Members of the Christian community reported on the desecration of cemeteries in the southern Khation Region, with fences, crosses, memorial plates, and tomb ornaments looted for the value of their metal.  According to local statistics, half of the 3,000 Christian graves in the region, which dated to the Soviet era, had been looted.  An Orthodox Church rector in Bokhtar said he had visited the city’s Christian cemetery and noted cattle grazing and children playing on the graves.  In Yavan, another Khation district, thieves looted items from 50 graves in the area’s two Christian cemeteries.

Section IV. U.S. Government Policy and Engagement

In August a visiting Department of State officer conducted an in-depth working visit to the country, meeting with independent analysts, religious leaders, and members of a wide array of faith communities, as well as government representatives from the CRA and the Center for Islamic Studies, to assess conditions on the ground and advocate for greater religious freedom.  In meetings with government officials, the Charge d’Affaires and embassy officers continued to raise concerns regarding the restrictions on minors and women participating in religious services, rejection of attempts by minority religious groups to register, restrictions on the religious education of youth, and limitations on the publication or import of religious literature, as well as the lack of due process in court cases involving religious belief.  Embassy officers also raised the issue of harassment of women and men for religious dress and grooming.

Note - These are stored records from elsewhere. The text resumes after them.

(** C7 (amended).  Initialization does not check the measured row height.
    When it is zero, initialization of a new controller raises no error:
    it completes, unless the data source itself never returns.  The zero
    is used as a divisor at once, [numVisibleItems] becomes
    [ceil(viewportHeight / 0)], which is not a finite number, and paging
    begins with a request at position 0 for
    [numVisibleItems + overlapStride] items. *)
Theorem initialize_zero_rowHeight (viewportHeight : number) (w : World)
    (dummy : T) :
  rowClientHeight (insertRow dummy) = 0 ->
  let o := initialize requestPage insertRow rowClientHeight dummy
             (construct viewportHeight w) in
  (o = Done tt (finalState o) \/ o = Stopped Diverges (finalState o)) /\
  rowHeight (this (finalState o)) = 0 /\
  numVisibleItems (this (finalState o)) = ceil (viewportHeight / 0) /\
  isFinite (numVisibleItems (this (finalState o))) = false /\
  exists more,
    fetched (finalState o) = (0, ceil (viewportHeight / 0) + 10) :: more.
Proof.
  intros Hzero o. subst o. rewrite initialize_unfold.
  set (s1 := measured insertRow rowClientHeight dummy (construct viewportHeight w)).
  assert (Hrow : rowHeight (this s1) = 0) by (unfold s1; simpl; exact Hzero).
  assert (Hnv : numVisibleItems (this s1) = ceil (viewportHeight / 0))
    by (unfold s1; simpl; now rewrite Hzero).
  assert (Hex : pageExists (this s1) 0 = true) by reflexivity.
  destruct (updatePages_keeps requestPage insertRow s1 0 0)
    as (K1 & K2 & _).
  destruct (@updatePages_first_request _ _ _ requestPage insertRow s1 0 0 Hex)
    as (more & Hf).
  rewrite finalState_spawn.
  split.
  { unfold spawn.
    destruct (updatePages requestPage insertRow 0 0 s1) as [[] s'|[] s'];
      simpl; auto. }
  split; [now rewrite K1|]. split; [now rewrite K2|].
  split; [rewrite K2, Hnv; apply div_zero_not_finite|].
  exists more. rewrite Hf. unfold pageCount. rewrite Hnv. reflexivity.
Qed.

(** *** The two input paths *)

Lemma onTrackerMove_unfold (evt : PointerEvent) (s : State) :
  onTrackerMove requestPage insertRow evt s =
  spawn (scrollTo requestPage insertRow
           (extrapolateFactor (this s) * draggedMargin (this s) evt))
        (mkSys (this s) (set_marginTop (draggedMargin (this s) evt) (host s))
               (source s) (fetched s) (paints s)).
Proof. reflexivity. Qed.

Lemma onScrollWheel_unfold (evt : WheelEvent) (s : State) :
  onScrollWheel requestPage insertRow evt s =
  let m := wheeledMargin (this s) (host s) evt in
  spawn (scrollTo requestPage insertRow (extrapolateFactor (this s) * m))
        (mkSys (set_lastMargin m (this s)) (set_marginTop m (host s))
               (source s) (fetched s) (paints s)).
Proof. unfold onScrollWheel, wheeledMargin. now destruct (deltaMode evt). Qed.

(** A drag move shows its offset on the tracker and leaves [lastMargin]
    as it was. *)
Lemma onTrackerMove_offsets (evt : PointerEvent) (s : State) :
  let s' := finalState (onTrackerMove requestPage insertRow evt s) in
  marginTop (host s') = draggedMargin (this s) evt /\
  lastMargin (this s') = lastMargin (this s).
Proof.
  cbv zeta. rewrite onTrackerMove_unfold, finalState_spawn.
  match goal with
  | |- context [scrollTo requestPage insertRow ?y ?st] =>
      destruct (scrollTo_keeps requestPage insertRow st y)
        as (_ & _ & _ & K4 & _ & K6 & _)
  end.
  rewrite K4, K6. split; reflexivity.
Qed.

(** A wheel event starts from [lastMargin], whatever offset the tracker
    shows, and stores its result in both places. *)
Lemma onScrollWheel_offsets (evt : WheelEvent) (s : State) :
  let s' := finalState (onScrollWheel requestPage insertRow evt s) in
  marginTop (host s') = wheeledMargin (this s) (host s) evt /\
  lastMargin (this s') = wheeledMargin (this s) (host s) evt.
Proof.
  cbv zeta. rewrite onScrollWheel_unfold. cbv zeta. rewrite finalState_spawn.
  match goal with
  | |- context [scrollTo requestPage insertRow ?y ?st] =>
      destruct (scrollTo_keeps requestPage insertRow st y)
        as (_ & _ & _ & K4 & _ & K6 & _)
  end.
  rewrite K4, K6. split; reflexivity.
Qed.

(** The geometry [updatePages] computes is the one of [geometryFrom]. *)
Lemma afterCurrent_geometry (p : Page T) (scrollY : number) (s : State) :
  geometryFrom (this (afterCurrent insertRow p scrollY s))
               (host (afterCurrent insertRow p scrollY s))
               (Page.numTotalItems p).
Proof. split; reflexivity. Qed.

(** Outside the failing case of C5 the claim holds: with a visible
    tracker, a viewport height other than [MIN_TRACKER_HEIGHT] and the
    geometry computed from the cached total, a drag that puts the tracker
    at [trackableHeight] asks [scrollTo] for the content offset
    [totalContentHeight - viewportHeight], whose page index is valid. *)
Lemma drag_to_end_reaches_bottom (s : State) (evt : PointerEvent)
    (r v n o : Q) :
  rowHeight (this s) = Fin r -> clientHeight (host s) = Fin v ->
  numTotalItems (this s) = Fin n -> overlappingElements (this s) = Fin o ->
  (0 < r)%Q -> (0 <= v)%Q -> (0 <= n)%Q -> (0 < o)%Q ->
  geometryFrom (this s) (host s) (Fin n) ->
  (trackerHeightOf (Fin r * Fin n) (Fin v) >? 0) = true ->
  ~ (v == 30)%Q ->
  draggedMargin (this s) evt = trackableHeight (this s) ->
  let scrollY := extrapolateFactor (this s) * draggedMargin (this s) evt in
  scrollY = Fin r * Fin n - Fin v /\
  validPageIndex (this s) (pageNumberByScroll (this s) scrollY) = true.
Proof.
  intros Hr Hv Hn Ho Pr Pv Pn Po [Gt Ge] Hvis H30 Hend scrollY.
  destruct (@tracker_end_reaches_bottom r v n o Pr Pv Pn Po H30 Hvis)
    as (E & V1 & V2).
  assert (Es : scrollY = Fin r * Fin n - Fin v).
  { unfold scrollY. rewrite Hend, Ge, Gt, Hr, Hv. exact E. }
  split; [exact Es|].
  unfold validPageIndex, pageNumberByScroll. rewrite Es, Ho, Hr, Hn.
  now rewrite V1, V2.
Qed.

End Synchronizer.

(** ** The scroll synchronizer on concrete viewports *)

(** In the scenario the proportion is 480 / 12000 and the tracker is 30 px
    high. *)
Lemma calculateTrackerHeight_bounds_witness :
  isNaN (480 / (24 * 500)) = false /\
  calculateTrackerHeight scenarioReady = Done 30 scenarioReady.
Proof.
  split; [vm_compute; reflexivity|].
  pose (p := match currentPage (this scenarioReady) with
             | Some p => p
             | None => Page.mk 0 0 []
             end).
  assert (N : currentPage (this scenarioReady) = Some p)
    by (vm_compute; reflexivity).
  destruct (@calculateTrackerHeight_bounds _ _ _ scenarioReady p N)
    as (h & Hrun & Hspec & _).
  - vm_compute; reflexivity.
  - rewrite Hrun, Hspec. vm_compute. reflexivity.
Defined.

(** C6 as stated fails for a viewport of height 0 showing rows of height
    0: the proportion is [0 / 0], which is not at least 1, and the tracker
    height computed is [NaN], which is neither 0 nor at least
    [MIN_TRACKER_HEIGHT]. *)
Lemma calculateTrackerHeight_of_nothing :
  let s := hiddenReady in
  exists p,
    currentPage (this s) = Some p /\
    rowHeight (this s) * Page.numTotalItems p = 0 /\
    clientHeight (host s) = 0 /\
    (clientHeight (host s) / (rowHeight (this s) * Page.numTotalItems p) >=? 1)
    = false /\
    calculateTrackerHeight s = Done NaN s /\
    (NaN >=? MIN_TRACKER_HEIGHT) = false.
Proof.
  cbv zeta. eexists. split; [vm_compute; reflexivity|].
  repeat (match goal with |- _ /\ _ => split end); vm_compute; reflexivity.
Qed.

(** With the sample source and a visible viewport, rows of height 0 make
    initialization ask for infinitely many items. *)
Lemma initialize_zero_rowHeight_witness :
  zeroRowHeight (sampleInsertRow dummyEntry) = 0 /\
  exists more,
    fetched (finalState (initialize getPage sampleInsertRow zeroRowHeight
                           dummyEntry scenarioStart))
    = (0, PosInf) :: more.
Proof.
  split; [reflexivity|].
  destruct (@initialize_zero_rowHeight _ _ _ getPage sampleInsertRow
              zeroRowHeight 480 totalNumberItems dummyEntry eq_refl)
    as (_ & _ & _ & _ & more & Hf).
  exists more. exact Hf.
Defined.

(** C7 as stated fails: with rows of height 0 initialization raises no
    error.  In a viewport of height 0 it completes, having divided by the
    zero ([numVisibleItems] and [extrapolateFactor] are [NaN]) and fetched
    two pages; in a viewport of 480 px [numVisibleItems] is [Infinity] and
    the sample data source is asked for infinitely many items, which it
    never finishes collecting. *)
Lemma initialize_zero_rowHeight_unchecked :
  zeroRowHeight (sampleInsertRow dummyEntry) = 0 /\
  initialize getPage sampleInsertRow zeroRowHeight dummyEntry hiddenStart
  = Done tt hiddenReady /\
  rowHeight (this hiddenReady) = 0 /\
  numVisibleItems (this hiddenReady) = NaN /\
  extrapolateFactor (this hiddenReady) = NaN /\
  fetched hiddenReady = [(0, NaN); (10, NaN)] /\
  exists s',
    initialize getPage sampleInsertRow zeroRowHeight dummyEntry scenarioStart
    = Stopped Diverges s' /\
    rowHeight (this s') = 0 /\
    numVisibleItems (this s') = PosInf /\
    fetched s' = [(0, PosInf)].
Proof.
  repeat (match goal with |- _ /\ _ => split end);
    try (vm_compute; reflexivity).
  eexists. split; [vm_compute; reflexivity|].
  repeat (match goal with |- _ /\ _ => split end); vm_compute; reflexivity.
Qed.

(** C8 fails on the code.  In the scenario, a drag of 50 px leaves the
    tracker at offset 50 while [lastMargin], from which the wheel handler
    starts, still holds the offset 0 captured when the drag began; a wheel
    event worth 10 px of tracker travel then moves the tracker to offset
    10 and not to 60. *)
Theorem wheel_during_drag_starts_from_stale_offset :
  let afterMove :=
    finalState (dispatchAll getPage sampleInsertRow dragBy50 scenarioReady) in
  let afterWheel :=
    finalState (dispatch getPage sampleInsertRow wheelBy256 afterMove) in
  dragListeners (host afterMove) = true /\
  marginTop (host afterMove) = 50 /\
  lastMargin (this afterMove) = 0 /\
  256 / extrapolateFactor (this afterMove) = 10 /\
  marginTop (host afterWheel) = 10 /\
  lastMargin (this afterWheel) = 10 /\
  (marginTop (host afterWheel) ==? 50 + 10) = false.
Proof.
  cbv zeta.
  repeat (match goal with |- _ /\ _ => split end); vm_compute; reflexivity.
Qed.

(** C5 fails on the code for a viewport exactly [MIN_TRACKER_HEIGHT] high.
    The tracker is visible (30 px), its travel [trackableHeight] is 0 and
    [extrapolateFactor] is [11970 / 0 = Infinity].  Dragging the tracker to
    the end of its travel gives the content offset [Infinity * 0 = NaN]
    instead of [12000 - 30]; the page index computed from it is [NaN],
    which is not valid, and the resync stops with a [TypeError] after
    clearing the current page. *)
Theorem drag_to_end_at_minimum_viewport_height :
  let s := narrowReady in
  let afterDrag := finalState (dispatchAll getPage sampleInsertRow dragToEnd s) in
  clientHeight (host s) = MIN_TRACKER_HEIGHT /\
  styleHeight (host s) = Some 30 /\
  trackableHeight (this s) = 0 /\
  extrapolateFactor (this s) = PosInf /\
  rowHeight (this s) * numTotalItems (this s) - clientHeight (host s) = 11970 /\
  marginTop (host afterDrag) = trackableHeight (this s) /\
  extrapolateFactor (this s) * trackableHeight (this s) = NaN /\
  pageNumberByScroll (this s) NaN = NaN /\
  validPageIndex (this s) NaN = false /\
  (exists s', updatePages getPage sampleInsertRow NaN NaN s = Stopped TypeError s') /\
  currentPage (this afterDrag) = None.
Proof.
  cbv zeta.
  repeat (match goal with |- _ /\ _ => split end);
    try (vm_compute; reflexivity).
  eexists. vm_compute. reflexivity.
Qed.

(** The general statement about the end of the tracker's travel applies to
    the scenario: the tracker grabbed at [pageY = 0] and dragged by 1000 px
    stops at [trackableHeight = 450], which maps to the content offset
    [12000 - 480], on the valid page 48. *)
Example drag_to_end_in_scenario :
  let s := finalState (dispatch getPage sampleInsertRow
                         (PointerDown {| pageY := 0 |}) scenarioReady) in
  let evt := {| pageY := 1000 |} in
  draggedMargin (this s) evt = 450 /\
  extrapolateFactor (this s) * draggedMargin (this s) evt = 11520 /\
  pageNumberByScroll (this s) 11520 = 48 /\
  validPageIndex (this s) 48 = true.
Proof.
  cbv zeta.
  set (s := finalState (dispatch getPage sampleInsertRow
                          (PointerDown {| pageY := 0 |}) scenarioReady)).
  set (evt := {| pageY := 1000 |}).
  assert (Hm : draggedMargin (this s) evt = 450) by (vm_compute; reflexivity).
  assert (H1 : rowHeight (this s) = Fin 24) by (vm_compute; reflexivity).
  assert (H2 : clientHeight (host s) = Fin 480) by (vm_compute; reflexivity).
  assert (H3 : numTotalItems (this s) = Fin 500) by (vm_compute; reflexivity).
  assert (H4 : overlappingElements (this s) = Fin 10) by (vm_compute; reflexivity).
  assert (H5 : geometryFrom (this s) (host s) (Fin 500))
    by (split; vm_compute; reflexivity).
  assert (H6 : (trackerHeightOf (Fin 24 * Fin 500) (Fin 480) >? 0) = true)
    by (vm_compute; reflexivity).
  assert (H7 : ~ (480 == 30)%Q) by (vm_compute; discriminate).
  assert (H8 : draggedMargin (this s) evt = trackableHeight (this s))
    by (vm_compute; reflexivity).
  destruct (@drag_to_end_reaches_bottom _ _ _ s evt 24 480 500 10
              H1 H2 H3 H4 ltac:(reflexivity) ltac:(discriminate)
              ltac:(discriminate) ltac:(reflexivity) H5 H6 H7 H8) as [E V].
  split; [exact Hm|].
  split; [rewrite E; vm_compute; reflexivity|].
  split; [vm_compute; reflexivity|].
  rewrite E in V.
  replace (pageNumberByScroll (this s) (Fin 24 * Fin 500 - Fin 480)) with 48 in V
    by (vm_compute; reflexivity).
  exact V.
Qed.

(** ** More about the window *)

Section Window.

Variables T Row World : Type.
Variable requestPage : number -> number -> World -> Promise (Page T) * World.
Variable insertRow : T -> Row.
Variable rowClientHeight : Row -> number.

Local Abbreviation State := (Sys T Row World).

On June 8, the embassy held an iftar with religious community leaders, civil society representatives, and government officials responsible for policy on religious issues, including representatives from the CRA and the Center for Islamic Studies.  Topics of discussion included the state of religious freedom in the country, local religious traditions, and the impact of government policies.

On February 8, the embassy hosted a dinner for Religious Tolerance Day.  Representatives of various religious groups, including religious minorities, attended the event.  Participants discussed the state of religious freedom in the country and ways religious groups could further collaborate.

The Charge d’Affaires released an op-ed dedicated to Religious Freedom Day (January 16), which was published in all the local newspapers, including those printed in Tajik, Russian, and English.  The Charge candidly discussed the challenges related to religious freedom in the country and the role religious freedom plays in the stability of a country.

Since 2016, Tajikistan has been designated a “Country of Particular Concern” under the International Religious Freedom Act of 1998 for having engaged in or tolerated particularly severe violations of religious freedom.  On November 28, the Secretary of State redesignated the country as a CPC and announced a waiver of the sanctions that accompanies designation as required in the important national interest of the United States.